- _MATERIAL FOR THE TASK_:
(* ===== verification/HostFS.v ===== *)
(** * Files of the host, with links, owners, modes and times

    The file system under pkg/archive: the calls of package os and of the kernel that
    the unpacking and packing of layers make.  A name is the list of the components of
    an absolute path; the names refer to inodes, so that a file can have several names
    (hard links).  Symbolic links are followed as the kernel does it: in every
    component but the last, and in the last where the call says so; 40 links are the
    most that one resolution follows. *)

From S2P Require Import Prelude GoStrings GoPath Changes.

Abbreviation name := (list string) (only parsing).

Inductive errno :=
  ENOENT | ENOTDIR | EEXIST | EISDIR | ELOOP | EPERM | ENOTSUP | EBUSY | EINVAL.
#[global] Instance errno_eq_dec : EqDecision errno.
Proof. solve_decision. Defined.

Inductive ikind :=
| KDir
| KReg (data : string)
| KSymlink (target : string)
| KChar | KBlock | KFifo | KSock.
#[global] Instance ikind_eq_dec : EqDecision ikind.
Proof. solve_decision. Defined.

(** [i_perm] is the mode without the bits of the type. *)
Record inode := mkInode {
  i_kind : ikind;
  i_perm : Z;
  i_uid : Z;
  i_gid : Z;
  i_rdev : Z;
  i_xattrs : gmap string (list Z);
  i_atime : Timespec;
  i_mtime : Timespec
}.

(** [fs_xattr] tells whether extended attributes are supported, [fs_cwd] is the
    working directory of the process. *)
Record fs := mkFs {
  fs_names : gmap (list string) nat;
  fs_inodes : gmap nat inode;
  fs_next : nat;
  fs_xattr : bool;
  fs_cwd : list string
}.

Definition with_names (s : fs) (ns : gmap (list string) nat) : fs :=
  mkFs ns (fs_inodes s) (fs_next s) (fs_xattr s) (fs_cwd s).
Definition with_inodes (s : fs) (ins : gmap nat inode) : fs :=
  mkFs (fs_names s) ins (fs_next s) (fs_xattr s) (fs_cwd s).

(** The inode of a name. *)
Definition node_at (s : fs) (p : name) : option inode :=
  fs_names s !! p ≫= λ i, fs_inodes s !! i.

Definition is_dir (i : inode) : bool := match i_kind i with KDir => true | _ => false end.
Definition is_symlink (i : inode) : bool :=
  match i_kind i with KSymlink _ => true | _ => false end.

(** ** Resolution of paths *)

Definition max_links : nat := 40.

Section namei.
Context (s : fs) (follow : bool).

(** Resolve the components [todo] from the directory [cur]; [rec] continues after a
    symbolic link. *)
Definition namei_go (rec : name → list string → outcome errno (list string)) :=
  fix go (cur : name) (todo : list string) : outcome errno (list string) :=
    match todo with
    | [] => Ok cur
    | c :: todo =>
        match node_at s cur with
        | None => Err ENOENT
        | Some d =>
            if negb (is_dir d) then Err ENOTDIR
            else if decide (c = "" ∨ c = ".") then go cur todo
            else if decide (c = "..") then go (removelast cur) todo
            else
              match node_at s (cur ++ [c]) with
              | None => if decide (todo = []) then Ok (cur ++ [c]) else Err ENOENT
              | Some n =>
                  match i_kind n with
                  | KSymlink t =>
                      if decide (todo = [] ∧ follow = false) then Ok (cur ++ [c])
                      else rec (if IsAbs t then [] else cur) (Split slash t ++ todo)
                  | _ => go (cur ++ [c]) todo
                  end
              end
        end
    end.

Fixpoint namei (links : nat) : name → list string → outcome errno (list string) :=
  namei_go (match links with O => λ _ _, Err ELOOP | S links => namei links end).
End namei.

(** The name that a path refers to; the name itself need not exist. *)
Definition resolve (s : fs) (follow : bool) (path : string) : outcome errno (list string) :=
  if decide (path = "") then Err ENOENT
  else namei s follow max_links (if IsAbs path then [] else fs_cwd s) (Split slash path).

(** ** Calls that read *)

Definition stat_with (follow : bool) (s : fs) (path : string) : outcome errno inode :=
  match resolve s follow path with
  | Ok p => match node_at s p with Some n => Ok n | None => Err ENOENT end
  | Err e => Err e
  | Panic m => Panic m
  | Diverge => Diverge
  end.
Definition os_Lstat := stat_with false.
Definition os_Stat := stat_with true.

Definition os_IsNotExist (e : errno) : bool := bool_decide (e = ENOENT).

(** What the kernel reports of an inode. *)
Definition ifmt (k : ikind) : Z :=
  match k with
  | KDir => 16384 | KReg _ => 32768 | KSymlink _ => 40960
  | KChar => 8192 | KBlock => 24576 | KFifo => 4096 | KSock => 49152
  end.
Definition isize (k : ikind) : Z :=
  match k with
  | KReg d => Z.of_nat (String.length d)
  | KSymlink t => Z.of_nat (String.length t)
  | _ => 0
  end.
Definition stat_of (n : inode) : StatT :=
  mkStat (Z.lor (ifmt (i_kind n)) (i_perm n)) (i_uid n) (i_gid n) (i_rdev n)
    (isize (i_kind n)) (i_mtime n).

(** The number of names of an inode. *)
Definition nlink (s : fs) (i : nat) : nat :=
  size (filter (λ kv : list string * nat, kv.2 = i) (fs_names s)).

(** ** Calls that write *)

Definition lift {A} (s : fs) (r : outcome errno A) : fs * outcome errno A := (s, r).

Definition set_inode (s : fs) (i : nat) (f : inode → inode) : fs :=
  with_inodes s (alter f i (fs_inodes s)).

(** Create an inode under a name that does not exist, in a directory that does. *)
Definition create_at (s : fs) (p : name) (n : inode) : fs :=
  mkFs (<[p := fs_next s]> (fs_names s)) (<[fs_next s := n]> (fs_inodes s))
    (S (fs_next s)) (fs_xattr s) (fs_cwd s).

Definition new_inode (k : ikind) (perm rdev : Z) : inode :=
  mkInode k perm 0 0 rdev ∅ (mkTimespec 0 0) (mkTimespec 0 0).

(** A call that makes a new name: it does not follow a link in the last component. *)
Definition make_name (s : fs) (path : string) (n : inode) : fs * outcome errno unit :=
  let! (s, p) := lift s (resolve s false path) in
  match node_at s p with
  | Some _ => (s, Err EEXIST)
  | None => (create_at s p n, Ok tt)
  end.

Definition os_Mkdir (s : fs) (path : string) (perm : Z) : fs * outcome errno unit :=
  make_name s path (new_inode KDir (Z.land perm 4095) 0).
Definition os_Symlink (s : fs) (target path : string) : fs * outcome errno unit :=
  if decide (target = "") then (s, Err ENOENT)
  else make_name s path (new_inode (KSymlink target) 511 0).
Definition os_Mknod (s : fs) (path : string) (k : ikind) (perm dev : Z) :
    fs * outcome errno unit :=
  make_name s path (new_inode k (Z.land perm 4095) dev).

Definition os_Link (s : fs) (oldname newname : string) : fs * outcome errno unit :=
  let! (s, p) := lift s (resolve s false oldname) in
  match fs_names s !! p, node_at s p with
  | Some i, Some n =>
      let! (s, q) := lift s (resolve s false newname) in
      match node_at s q with
      | Some _ => (s, Err EEXIST)
      | None =>
          if is_dir n then (s, Err EPERM)
          else (with_names s (<[q := i]> (fs_names s)), Ok tt)
      end
  | _, _ => (s, Err ENOENT)
  end.

(** Open for writing, creating the file if needed, without truncating it, and write
    all the data.  What is written to a device or a pipe does not stay. *)
Definition overwrite (old data : string) : string :=
  data +:+ String.substring (String.length data) (String.length old - String.length data) old.
Definition write_data (data : string) (n : inode) : inode :=
  match i_kind n with
  | KReg old =>
      mkInode (KReg (overwrite old data)) (i_perm n) (i_uid n) (i_gid n) (i_rdev n)
        (i_xattrs n) (i_atime n) (i_mtime n)
  | _ => n
  end.
Definition os_WriteFile (s : fs) (path : string) (perm : Z) (data : string) :
    fs * outcome errno unit :=
  let! (s, p) := lift s (resolve s true path) in
  match fs_names s !! p, node_at s p with
  | Some i, Some n =>
      if is_dir n then (s, Err EISDIR) else (set_inode s i (write_data data), Ok tt)
  | _, _ => (create_at s p (new_inode (KReg data) (Z.land perm 4095) 0), Ok tt)
  end.

(** The inode that a path leads to is changed by [f]. *)
Definition change_inode (follow : bool) (s : fs) (path : string) (f : inode → inode) :
    fs * outcome errno unit :=
  let! (s, p) := lift s (resolve s follow path) in
  match fs_names s !! p, node_at s p with
  | Some i, Some _ => (set_inode s i f, Ok tt)
  | _, _ => (s, Err ENOENT)
  end.

(** Changing the owner takes the set-user-ID and set-group-ID bits and the
    capabilities from a file that is not a directory. *)
Definition chown_perm (n : inode) : Z :=
  if is_dir n then i_perm n
  else
    let perm := Z.land (i_perm n) (Z.lnot 2048) in
    if decide (Z.land perm 8 = 0) then perm else Z.land perm (Z.lnot 1024).
Definition set_owner (uid gid : Z) (n : inode) : inode :=
  mkInode (i_kind n) (chown_perm n) uid gid (i_rdev n)
    (if is_dir n then i_xattrs n else delete "security.capability" (i_xattrs n))
    (i_atime n) (i_mtime n).
Definition os_Lchown (s : fs) (path : string) (uid gid : Z) : fs * outcome errno unit :=
  change_inode false s path (set_owner uid gid).

Definition set_perm (perm : Z) (n : inode) : inode :=
  mkInode (i_kind n) (Z.land perm 4095) (i_uid n) (i_gid n) (i_rdev n) (i_xattrs n)
    (i_atime n) (i_mtime n).
Definition os_Chmod (s : fs) (path : string) (perm : Z) : fs * outcome errno unit :=
  change_inode true s path (set_perm perm).

Definition set_times (atime mtime : Timespec) (n : inode) : inode :=
  mkInode (i_kind n) (i_perm n) (i_uid n) (i_gid n) (i_rdev n) (i_xattrs n) atime mtime.
Definition os_Chtimes (s : fs) (path : string) (atime mtime : Timespec) :
    fs * outcome errno unit :=
  change_inode true s path (set_times atime mtime).
Definition LUtimesNano (s : fs) (path : string) (atime mtime : Timespec) :
    fs * outcome errno unit :=
  change_inode false s path (set_times atime mtime).

Definition set_xattr (key : string) (value : list Z) (n : inode) : inode :=
  mkInode (i_kind n) (i_perm n) (i_uid n) (i_gid n) (i_rdev n)
    (<[key := value]> (i_xattrs n)) (i_atime n) (i_mtime n).
Definition Lsetxattr (s : fs) (path key : string) (value : list Z) :
    fs * outcome errno unit :=
  if fs_xattr s then change_inode false s path (set_xattr key value)
  else (s, Err ENOTSUP).
(** [Lgetxattr]: [None] is the nil slice. *)
Definition Lgetxattr (s : fs) (path key : string) : outcome errno (option (list Z)) :=
  match os_Lstat s path with
  | Ok n => if fs_xattr s then Ok (i_xattrs n !! key) else Err ENOTSUP
  | Err e => Err e
  | Panic m => Panic m
  | Diverge => Diverge
  end.

(** [os.RemoveAll]: nothing to remove is no error, and neither is a path through
    something that is not a directory.  The root stays. *)
Definition remove_below (s : fs) (p : name) : fs :=
  with_names s (filter (λ kv : list string * nat, ¬ p `prefix_of` kv.1) (fs_names s)).
Definition os_RemoveAll (s : fs) (path : string) : fs * outcome errno unit :=
  match resolve s false path with
  | Ok [] =>
      (with_names s (filter (λ kv : list string * nat, kv.1 = []) (fs_names s)), Err EBUSY)
  | Ok p => (remove_below s p, Ok tt)
  | Err e =>
      if decide (e = ENOENT ∨ e = ENOTDIR) then (s, Ok tt) else (s, Err e)
  | Panic m => (s, Panic m)
  | Diverge => (s, Diverge)
  end.

(** [os.MkdirAll] of an absolute path: every prefix of the path that does not exist
    is made. *)
Fixpoint mkdir_all (s : fs) (base : string) (cs : list string) (perm : Z) :
    fs * outcome errno unit :=
  match cs with
  | [] => (s, Ok tt)
  | c :: cs =>
      let dir := base +:+ "/" +:+ c in
      let! (s, _) :=
        match os_Stat s dir with
        | Ok n => (s, if is_dir n then Ok tt else Err ENOTDIR)
        | Err e => if os_IsNotExist e then os_Mkdir s dir perm else (s, Err e)
        | Panic m => (s, Panic m)
        | Diverge => (s, Diverge)
        end in
      mkdir_all s dir cs perm
  end.
Definition os_MkdirAll (s : fs) (path : string) (perm : Z) : fs * outcome errno unit :=
  mkdir_all s "" (filter (λ c, c ≠ "") (Split slash path)) perm.

(** The sorted names in a directory. *)

Definition readDirNames (s : fs) (p : name) : list string :=
  merge_sort String.le
    (omap (λ kv : list string * nat,
             match last kv.1 with
             | Some c => if decide (kv.1 = p ++ [c]) then Some c else None
             | None => None
             end) (map_to_list (fs_names s))).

- _AIM OF THE TASK_: Reproduce only the lines above, starting at the line with "mkInode (i_kind n) (chown_perm" and ending at the line with "Definition set_times (atime", exactly as written.

- _RESULT_:
  mkInode (i_kind n) (chown_perm n) uid gid (i_rdev n)
    (if is_dir n then i_xattrs n else delete "security.capability" (i_xattrs n))
    (i_atime n) (i_mtime n).
Definition os_Lchown (s : fs) (path : string) (uid gid : Z) : fs * outcome errno unit :=
  change_inode false s path (set_owner uid gid).

Definition set_perm (perm : Z) (n : inode) : inode :=
  mkInode (i_kind n) (Z.land perm 4095) (i_uid n) (i_gid n) (i_rdev n) (i_xattrs n)
    (i_atime n) (i_mtime n).
Definition os_Chmod (s : fs) (path : string) (perm : Z) : fs * outcome errno unit :=
  change_inode true s path (set_perm perm).

Definition set_times (atime mtime : Timespec) (n : inode) : inode :=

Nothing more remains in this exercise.